(Records excerpted from a collection)
※ ※ ※

(** ** Packet parsers *)

(** The loop [for (count = c; count; count--)] of the TNT parsers: shift left
    (in [wrap]) until [stop] is seen. *)
Fixpoint tnt_loop (wrap : Z -> Z) (stop : Z) (c : nat) (v : Z) : nat * Z :=
  match c with
  | O => (O, v)
  | S c' => if tst v stop then (c, v) else tnt_loop wrap stop c' (wrap (Z.shiftl v 1))
  end.

Definition intel_pt_get_long_tnt (buf : list Z) (len : Z) (packet : intel_pt_pkt)
    : option (Z * intel_pt_pkt) :=
  if len <? 8 then Some (INTEL_PT_NEED_MORE_BYTES, packet) else
  let* payload := rd_le buf 0 8 in
  let '(count, payload) := tnt_loop u64 BIT63 47 payload in
  Some (8, mkPkt INTEL_PT_TNT (Z.of_nat count) (u64 (Z.shiftl payload 1))).

Definition intel_pt_get_pip (buf : list Z) (len : Z) (packet : intel_pt_pkt)
    : option (Z * intel_pt_pkt) :=
  if len <? 8 then Some (INTEL_PT_NEED_MORE_BYTES, packet) else
  let* payload := memcpy_le64 0 buf 2 6 in
  let packet := set_payload (Z.shiftr payload 1) (set_type INTEL_PT_PIP packet) in
  let packet :=
    if tst payload 1
    then set_payload (Z.lor (PtPkt.payload packet) NR_FLAG) packet
    else packet in
  Some (8, packet).

Definition intel_pt_get_tracestop (packet : intel_pt_pkt) : option (Z * intel_pt_pkt) :=
  Some (2, set_type INTEL_PT_TRACESTOP packet).

Definition intel_pt_get_cbr (buf : list Z) (len : Z) (packet : intel_pt_pkt)
    : option (Z * intel_pt_pkt) :=
  if len <? 4 then Some (INTEL_PT_NEED_MORE_BYTES, packet) else
  let* b := rd buf 2 in
  Some (4, set_payload b (set_type INTEL_PT_CBR packet)).

Definition intel_pt_get_vmcs (buf : list Z) (len : Z) (packet : intel_pt_pkt)
    : option (Z * intel_pt_pkt) :=
  let count := Z.shiftr (52 - 5) 3 in
  if (count <? 1) || (count >? 7) then Some (INTEL_PT_BAD_PACKET, packet) else
  if len <? count + 2 then Some (INTEL_PT_NEED_MORE_BYTES, packet) else
  let packet := set_count count (set_type INTEL_PT_VMCS packet) in
  let* v := memcpy_le64 (payload packet) buf 2 (Z.to_nat count) in
  Some (count + 2, set_payload v packet).

Definition intel_pt_get_ovf (packet : intel_pt_pkt) : option (Z * intel_pt_pkt) :=
  Some (2, set_type INTEL_PT_OVF packet).

(** The loop [for (i = 2; i < 16; i += 2)]; [n] is the number of pairs left. *)
Fixpoint psb_loop (buf : list Z) (i : Z) (n : nat) : option bool :=
  match n with
  | O => Some true
  | S n =>
      let* b := rd buf i in
      if negb (b =? 2) then Some false else
      let* b' := rd buf (i + 1) in
      if negb (b' =? 0x82) then Some false else psb_loop buf (i + 2) n
  end.

Definition intel_pt_get_psb (buf : list Z) (len : Z) (packet : intel_pt_pkt)
    : option (Z * intel_pt_pkt) :=
  if len <? 16 then Some (INTEL_PT_NEED_MORE_BYTES, packet) else
  let* ok := psb_loop buf 2 7 in
  if (ok : bool) then Some (16, set_type INTEL_PT_PSB packet)
  else Some (INTEL_PT_BAD_PACKET, packet).

Definition intel_pt_get_psbend (packet : intel_pt_pkt) : option (Z * intel_pt_pkt) :=
  Some (2, set_type INTEL_PT_PSBEND packet).

Definition intel_pt_get_tma (buf : list Z) (len : Z) (packet : intel_pt_pkt)
    : option (Z * intel_pt_pkt) :=
  if len <? 7 then Some (INTEL_PT_NEED_MORE_BYTES, packet) else
  let* b2 := rd buf 2 in
  let* b3 := rd buf 3 in
  let* b5 := rd buf 5 in
  let* b6 := rd buf 6 in
  Some (7, mkPkt INTEL_PT_TMA
             (Z.lor b5 (Z.shiftl (Z.land b6 (BIT 0)) 8))
             (Z.lor b2 (Z.shiftl b3 8))).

※ ※ ※

GOAL OF THE EXERCISE. All entries are to be returned word for word.

RESULT BELOW.
(** ** Packet parsers *)

(** The loop [for (count = c; count; count--)] of the TNT parsers: shift left
    (in [wrap]) until [stop] is seen. *)
Fixpoint tnt_loop (wrap : Z -> Z) (stop : Z) (c : nat) (v : Z) : nat * Z :=
  match c with
  | O => (O, v)
  | S c' => if tst v stop then (c, v) else tnt_loop wrap stop c' (wrap (Z.shiftl v 1))
  end.

Definition intel_pt_get_long_tnt (buf : list Z) (len : Z) (packet : intel_pt_pkt)
    : option (Z * intel_pt_pkt) :=
  if len <? 8 then Some (INTEL_PT_NEED_MORE_BYTES, packet) else
  let* payload := rd_le buf 0 8 in
  let '(count, payload) := tnt_loop u64 BIT63 47 payload in
  Some (8, mkPkt INTEL_PT_TNT (Z.of_nat count) (u64 (Z.shiftl payload 1))).

Definition intel_pt_get_pip (buf : list Z) (len : Z) (packet : intel_pt_pkt)
    : option (Z * intel_pt_pkt) :=
  if len <? 8 then Some (INTEL_PT_NEED_MORE_BYTES, packet) else
  let* payload := memcpy_le64 0 buf 2 6 in
  let packet := set_payload (Z.shiftr payload 1) (set_type INTEL_PT_PIP packet) in
  let packet :=
    if tst payload 1
    then set_payload (Z.lor (PtPkt.payload packet) NR_FLAG) packet
    else packet in
  Some (8, packet).

Definition intel_pt_get_tracestop (packet : intel_pt_pkt) : option (Z * intel_pt_pkt) :=
  Some (2, set_type INTEL_PT_TRACESTOP packet).

Definition intel_pt_get_cbr (buf : list Z) (len : Z) (packet : intel_pt_pkt)
    : option (Z * intel_pt_pkt) :=
  if len <? 4 then Some (INTEL_PT_NEED_MORE_BYTES, packet) else
  let* b := rd buf 2 in
  Some (4, set_payload b (set_type INTEL_PT_CBR packet)).

Definition intel_pt_get_vmcs (buf : list Z) (len : Z) (packet : intel_pt_pkt)
    : option (Z * intel_pt_pkt) :=
  let count := Z.shiftr (52 - 5) 3 in
  if (count <? 1) || (count >? 7) then Some (INTEL_PT_BAD_PACKET, packet) else
  if len <? count + 2 then Some (INTEL_PT_NEED_MORE_BYTES, packet) else
  let packet := set_count count (set_type INTEL_PT_VMCS packet) in
  let* v := memcpy_le64 (payload packet) buf 2 (Z.to_nat count) in
  Some (count + 2, set_payload v packet).

Definition intel_pt_get_ovf (packet : intel_pt_pkt) : option (Z * intel_pt_pkt) :=
  Some (2, set_type INTEL_PT_OVF packet).

(** The loop [for (i = 2; i < 16; i += 2)]; [n] is the number of pairs left. *)
Fixpoint psb_loop (buf : list Z) (i : Z) (n : nat) : option bool :=
  match n with
  | O => Some true
  | S n =>
      let* b := rd buf i in
      if negb (b =? 2) then Some false else
      let* b' := rd buf (i + 1) in
      if negb (b' =? 0x82) then Some false else psb_loop buf (i + 2) n
  end.

Definition intel_pt_get_psb (buf : list Z) (len : Z) (packet : intel_pt_pkt)
    : option (Z * intel_pt_pkt) :=
  if len <? 16 then Some (INTEL_PT_NEED_MORE_BYTES, packet) else
  let* ok := psb_loop buf 2 7 in
  if (ok : bool) then Some (16, set_type INTEL_PT_PSB packet)
  else Some (INTEL_PT_BAD_PACKET, packet).

Definition intel_pt_get_psbend (packet : intel_pt_pkt) : option (Z * intel_pt_pkt) :=
  Some (2, set_type INTEL_PT_PSBEND packet).

Definition intel_pt_get_tma (buf : list Z) (len : Z) (packet : intel_pt_pkt)
    : option (Z * intel_pt_pkt) :=
  if len <? 7 then Some (INTEL_PT_NEED_MORE_BYTES, packet) else
  let* b2 := rd buf 2 in
  let* b3 := rd buf 3 in
  let* b5 := rd buf 5 in
  let* b6 := rd buf 6 in
  Some (7, mkPkt INTEL_PT_TMA
             (Z.lor b5 (Z.shiftl (Z.land b6 (BIT 0)) 8))
             (Z.lor b2 (Z.shiftl b3 8))).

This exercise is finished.